* **Work order**
What do the lines say from the start of the entries through the one containing "(Hstr : forall s, P (JStr s))"? Repeat them exactly.

★ ★ ★

(* ===== verification/Json.v ===== *)
(** * JSON, as Go's [encoding/json] reads and writes it

    [print] is the compact output of [json.Marshal] and [Encoder.Encode]
    (strings escaped as [appendString] does with HTML escaping on),
    [parse_value] the syntax [scanner] accepts with [unquote] for string
    literals, and [decode_struct] the way [decodeState.object] fills a struct.
    The parser takes fuel: every call consumes input, except that an array
    element is parsed where the array's tail starts, so that one unit more than
    twice the length of the input is always enough ([JsonFacts.parse_total]). *)

From S2P Require Import Prelude Utf8.
From stdpp Require Import options.
Local Open Scope N_scope.

#[local] Set Warnings "-register-all".

Inductive json :=
| JNull
| JBool (b : bool)
| JNum (lit : string)
| JStr (s : string)
| JArr (l : list json)
| JObj (ms : list (string * json)).

(** Induction that reaches into the lists. *)
Section json_ind'.
Context (P : json -> Prop)
  (Hnull : P JNull) (Hbool : forall b, P (JBool b)) (Hnum : forall l, P (JNum l))
  (Hstr : forall s, P (JStr s))
  (Harr : forall l, Forall P l -> P (JArr l))
  (Hobj : forall ms, Forall (fun kv => P kv.2) ms -> P (JObj ms)).

Fixpoint json_ind' (v : json) : P v :=
  match v with
  | JNull => Hnull
  | JBool b => Hbool b
  | JNum l => Hnum l
  | JStr s => Hstr s
  | JArr l => Harr l ((fix go l : Forall P l :=
      match l with [] => List.Forall_nil _ | v :: l => List.Forall_cons _ _ _ (json_ind' v) (go l) end) l)
  | JObj ms => Hobj ms ((fix go ms : Forall (fun kv => P kv.2) ms :=
      match ms with
      | [] => List.Forall_nil _
      | kv :: ms => List.Forall_cons _ _ _ (json_ind' kv.2) (go ms)
      end) ms)
  end.
End json_ind'.

(** ** Characters *)

Definition dquote : ascii := "034"%char.
Definition backslash : ascii := "092"%char.
Definition str1 (a : ascii) : string := String a "".

Definition hex (n : N) : ascii := if n <? 10 then chr (48 + n) else chr (87 + n).

Definition unhex (a : ascii) : option N :=
  let b := byte a in
  if between 48 57 b then Some (b - 48)
  else if between 97 102 b then Some (b - 87)
  else if between 65 70 b then Some (b - 55)
  else None.

Lemma unhex_hex n : n < 16 -> unhex (hex n) = Some n.
Proof.
  intros Hn. unfold unhex, hex. destruct (n <? 10) eqn:E; rewrite byte_chr by lia;
    rune_cases; try rune_lia; f_equal; rune_lia.
Qed.

(** ** Writing strings, [appendString] *)

Definition short_escape (r : N) : option ascii :=
  if r =? 34 then Some dquote else if r =? 92 then Some backslash
  else if r =? 8 then Some "b"%char else if r =? 12 then Some "f"%char
  else if r =? 10 then Some "n"%char else if r =? 13 then Some "r"%char
  else if r =? 9 then Some "t"%char else None.

Definition needs_u_escape (r : N) : bool :=
  (r <? 32) || (r =? 60) || (r =? 62) || (r =? 38).

Definition quote_rune (rw : N * nat) : string :=
  let '(r, w) := rw in
  if r <? 0x80 then
    match short_escape r with
    | Some c => String backslash (str1 c)
    | None =>
        if needs_u_escape r
        then String backslash ("u00" +:+ String (hex (r / 16)) (str1 (hex (r mod 16))))
        else str1 (chr r)
    end
  else if (r =? RuneError) && (w =? 1)%nat then String backslash "ufffd"
  else if (r =? 0x2028) || (r =? 0x2029)
  then String backslash ("u202" +:+ str1 (hex (r mod 16)))
  else encode_rune r.

Definition cat (l : list string) : string := foldr String.app "" l.

Definition quote (s : string) : string :=
  String dquote (cat (quote_rune <$> runes s) +:+ str1 dquote).

(** ** Reading *)

(** Outcome of a parser: a value and the unread input, a syntax error, or
    fuel run out. *)
Inductive pres (A : Type) :=
| POk (a : A) (rest : string)
| PErr
| PFuel.
Arguments POk {A} a rest.
Arguments PErr {A}.
Arguments PFuel {A}.

Definition pbind {A B} (m : pres A) (k : A -> string -> pres B) : pres B :=
  match m with POk a r => k a r | PErr => PErr | PFuel => PFuel end.

Definition pmap {A B} (f : A -> B) (m : pres A) : pres B := pbind m (fun a r => POk (f a) r).

(** The input after the character [c], if it starts with [c]. *)
Definition eat (c : ascii) (s : string) : option string :=
  match s with
  | String a s' => if Ascii.eqb a c then Some s' else None
  | "" => None
  end.

Definition unescape (a : ascii) : option ascii :=
  match a with
  | "034"%char => Some dquote | "092"%char => Some backslash | "/"%char => Some "/"%char
  | "b"%char => Some "008"%char | "f"%char => Some "012"%char | "n"%char => Some "010"%char
  | "r"%char => Some "013"%char | "t"%char => Some "009"%char
  | _ => None
  end.

(** Four hexadecimal digits. *)
Definition getu4 (s : string) : option N :=
  match s with
  | String a (String b (String c (String d _))) =>
      a ← unhex a; b ← unhex b; c ← unhex c; d ← unhex d;
      Some (((a * 16 + b) * 16 + c) * 16 + d)
  | _ => None
  end.

(** A further \uXXXX at the head of [s]. *)
Definition next_u4 (s : string) : option N :=
  s1 ← eat backslash s; s2 ← eat "u" s1; getu4 s2.

Definition is_surrogate (r : N) : bool := between 0xD800 0xDFFF r.

(** [utf16.DecodeRune] *)
Definition join_surrogates (r1 r2 : N) : option N :=
  if between 0xD800 0xDBFF r1 && between 0xDC00 0xDFFF r2
  then Some ((r1 - 0xD800) * 1024 + (r2 - 0xDC00) + 0x10000) else None.

(** The rest of a string literal after its opening quote, [unquoteBytes]. *)
Fixpoint unquote (n : nat) (s : string) : pres string :=
  match n with
  | O => PFuel
  | S n =>
      match s with
      | "" => PErr
      | String c s1 =>
          let b := byte c in
          if b =? 34 then POk "" s1
          else if b =? 92 then
            match s1 with
            | "" => PErr
            | String e s2 =>
                match unescape e with
                | Some c' => pmap (String c') (unquote n s2)
                | None =>
                    if Ascii.eqb e "u"%char then
                      match getu4 s2 with
                      | None => PErr
                      | Some rr =>
                          let s3 := sdrop 4 s2 in
                          if is_surrogate rr then
                            match rr1 ← next_u4 s3; join_surrogates rr rr1 with
                            | Some dec => pmap (String.app (encode_rune dec)) (unquote n (sdrop 6 s3))
                            | None => pmap (String.app (encode_rune RuneError)) (unquote n s3)
                            end
                          else pmap (String.app (encode_rune rr)) (unquote n s3)
                      end
                    else PErr
                end
            end
          else if b <? 32 then PErr
          else if b <? 128 then pmap (String c) (unquote n s1)
          else let rw := decode_rune s in
               pmap (String.app (encode_rune rw.1)) (unquote n (sdrop rw.2 s))
      end
  end.

Definition parse_string (s : string) : pres string := unquote (S (String.length s)) s.

Definition is_space (a : ascii) : bool :=
  let b := byte a in (b =? 32) || (b =? 9) || (b =? 10) || (b =? 13).

Fixpoint skip_ws (s : string) : string :=
  match s with
  | String a s' => if is_space a then skip_ws s' else s
  | "" => ""
  end.

Definition is_digit (a : ascii) : bool := between 48 57 (byte a).

Fixpoint digits (s : string) : string * string :=
  match s with
  | String a s' => if is_digit a then let ds := digits s' in (String a ds.1, ds.2) else ("", s)
  | "" => ("", "")
  end.

(** The integer part: 0, or a non-zero digit and more digits. *)
Definition scan_int (s : string) : option (string * string) :=
  match eat "0" s, s with
  | Some s', _ => Some ("0", s')
  | None, String a _ => if is_digit a then Some (digits s) else None
  | None, "" => None
  end.

Definition scan_digits1 (pre s : string) : option (string * string) :=
  let ds := digits s in
  if String.eqb ds.1 "" then None else Some (pre +:+ ds.1, ds.2).

Definition scan_frac (s : string) : option (string * string) :=
  match eat "." s with
  | Some s' => scan_digits1 "." s'
  | None => Some ("", s)
  end.

Definition is_exp_char (a : ascii) : bool := Ascii.eqb a "e" || Ascii.eqb a "E".
Definition is_sign_char (a : ascii) : bool := Ascii.eqb a "+" || Ascii.eqb a "-".

Definition scan_exp (s : string) : option (string * string) :=
  match s with
  | String e s' =>
      if is_exp_char e then
        match s' with
        | String g s'' =>
            if is_sign_char g then scan_digits1 (String e (str1 g)) s''
            else scan_digits1 (str1 e) s'
        | "" => None
        end
      else Some ("", s)
  | "" => Some ("", "")
  end.

(** A number literal, kept as text. *)
Definition scan_number (s : string) : option (string * string) :=
  let ms := match eat "-" s with Some s' => ("-", s') | None => ("", s) end in
  i ← scan_int ms.2; f ← scan_frac i.2; e ← scan_exp f.2;
  Some (ms.1 +:+ i.1 +:+ f.1 +:+ e.1, e.2).

(** [maxNestingDepth] *)
Definition max_depth : N := 10000.

Definition expect (lit : string) (v : json) (s : string) : pres json :=
  if String.prefix lit s then POk v (sdrop (String.length lit) s) else PErr.

Fixpoint parse_value (n : nat) (d : N) (s : string) {struct n} : pres json :=
  match n with
  | O => PFuel
  | S n =>
      match skip_ws s with
      | "" => PErr
      | String c s1 =>
          if Ascii.eqb c "{" then
            if max_depth <? d + 1 then PErr else
            match eat "}" (skip_ws s1) with
            | Some s2 => POk (JObj []) s2
            | None => pmap JObj (parse_members n (d + 1) s1)
            end
          else if Ascii.eqb c "[" then
            if max_depth <? d + 1 then PErr else
            match eat "]" (skip_ws s1) with
            | Some s2 => POk (JArr []) s2
            | None => pmap JArr (parse_elements n (d + 1) s1)
            end
          else if Ascii.eqb c dquote then pmap JStr (parse_string s1)
          else if Ascii.eqb c "t" then expect "rue" (JBool true) s1
          else if Ascii.eqb c "f" then expect "alse" (JBool false) s1
          else if Ascii.eqb c "n" then expect "ull" JNull s1
          else match scan_number (String c s1) with
               | Some (lit, r) => POk (JNum lit) r
               | None => PErr
               end
      end
  end
with parse_members (n : nat) (d : N) (s : string) {struct n} : pres (list (string * json)) :=
  match n with
  | O => PFuel
  | S n =>
      match eat dquote (skip_ws s) with
      | Some s1 =>
          pbind (parse_string s1) (fun k r =>
          match eat ":" (skip_ws r) with
          | Some r1 =>
              pbind (parse_value n d r1) (fun v r2 =>
              match eat "," (skip_ws r2), eat "}" (skip_ws r2) with
              | Some r3, _ => pmap (cons (k, v)) (parse_members n d r3)
              | None, Some r3 => POk [(k, v)] r3
              | None, None => PErr
              end)
          | None => PErr
          end)
      | None => PErr
      end
  end
with parse_elements (n : nat) (d : N) (s : string) {struct n} : pres (list json) :=
  match n with
  | O => PFuel
  | S n =>
      pbind (parse_value n d s) (fun v r =>
      match eat "," (skip_ws r), eat "]" (skip_ws r) with
      | Some r1, _ => pmap (cons v) (parse_elements n d r1)
      | None, Some r1 => POk [v] r1
      | None, None => PErr
      end)
  end.

Definition parse (s : string) : pres json := parse_value (S (2 * String.length s)) 0 s.

(** ** Writing values *)

Fixpoint print (v : json) : string :=
  match v with
  | JNull => "null"
  | JBool true => "true"
  | JBool false => "false"
  | JNum lit => lit
  | JStr s => quote s
  | JArr l => "[" +:+ String.concat "," (print <$> l) +:+ "]"
  | JObj ms => "{" +:+ String.concat "," ((fun kv => quote kv.1 +:+ ":" +:+ print kv.2) <$> ms) +:+ "}"
  end.

(** ** Decoding into structs *)

(** [foldName] on the runes that matter to an ASCII field name: letters to
    upper case, U+017F (long s) to S and U+212A (Kelvin sign) to K. Any other
    rune folds to a rune that no ASCII name contains, and is kept. *)
Definition fold_rune (r : N) : N :=
  if between 97 122 r then r - 32
  else if r =? 0x17F then 83 else if r =? 0x212A then 75 else r.

Definition fold_name (s : string) : string :=
  cat ((fun rw => encode_rune (fold_rune rw.1)) <$> runes s).

(** The struct field an object key selects: the field with exactly that name,
    else the first whose name is equal after folding. *)
Definition match_field (names : list string) (key : string) : option string :=
  if bool_decide (key ∈ names) then Some key
  else list_find (fun f => fold_name f = fold_name key) names ≫= fun f => Some f.2.

(** Storing a value in a field: the new content and whether there was an
    [UnmarshalTypeError]; [null] leaves the field as it is. *)
Definition set_string (old : string) (v : json) : string * bool :=
  match v with JStr s => (s, false) | JNull => (old, false) | _ => (old, true) end.
Definition set_bool (old : bool) (v : json) : bool * bool :=
  match v with JBool b => (b, false) | JNull => (old, false) | _ => (old, true) end.

(** [set t f v] stores [v] in field [f] of [t]. A type error is remembered and
    decoding goes on; unknown keys are skipped. *)
Definition decode_struct {T} (names : list string) (set : T -> string -> json -> T * bool)
    (zero : T) (v : json) : T * bool :=
  match v with
  | JNull => (zero, false)
  | JObj ms =>
      foldl (fun te kv =>
        match match_field names kv.1 with
        | Some f => let te' := set te.1 f kv.2 in (te'.1, te.2 || te'.2)
        | None => te
        end) (zero, false) ms
  | _ => (zero, true)
  end.

(** Decoding into a fresh slice. *)
Definition decode_slice {T} (elem : json -> T * bool) (old : list T) (v : json) : list T * bool :=
  match v with
  | JNull => ([], false)
  | JArr l => (fst <$> (elem <$> l), existsb snd (elem <$> l))
  | _ => (old, true)
  end.

(** [json.NewDecoder(r).Decode(&x)]: one value from the head of the stream. *)
Definition Decode {T} (dec : json -> T * bool) (s : string) : option T :=
  match parse s with
  | POk v _ => let te := dec v in if te.2 then None else Some te.1
  | _ => None
  end.

(** [json.Unmarshal(s, &x)]: the whole input is one value. *)
Definition Unmarshal {T} (dec : json -> T * bool) (s : string) : option T :=
  match parse s with
  | POk v r =>
      if String.eqb (skip_ws r) "" then
        let te := dec v in if te.2 then None else Some te.1
      else None
  | _ => None
  end.

(** [json.NewEncoder(w).Encode(v)] *)
Definition Encode (v : json) : string := print v +:+ str1 "010"%char.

★ ★ ★

* **Output for this exercise**
(* ===== verification/Json.v ===== *)
(** * JSON, as Go's [encoding/json] reads and writes it

    [print] is the compact output of [json.Marshal] and [Encoder.Encode]
    (strings escaped as [appendString] does with HTML escaping on),
    [parse_value] the syntax [scanner] accepts with [unquote] for string
    literals, and [decode_struct] the way [decodeState.object] fills a struct.
    The parser takes fuel: every call consumes input, except that an array
    element is parsed where the array's tail starts, so that one unit more than
    twice the length of the input is always enough ([JsonFacts.parse_total]). *)

From S2P Require Import Prelude Utf8.
From stdpp Require Import options.
Local Open Scope N_scope.

#[local] Set Warnings "-register-all".

Inductive json :=
| JNull
| JBool (b : bool)
| JNum (lit : string)
| JStr (s : string)
| JArr (l : list json)
| JObj (ms : list (string * json)).

(** Induction that reaches into the lists. *)
Section json_ind'.
Context (P : json -> Prop)
  (Hnull : P JNull) (Hbool : forall b, P (JBool b)) (Hnum : forall l, P (JNum l))
  (Hstr : forall s, P (JStr s))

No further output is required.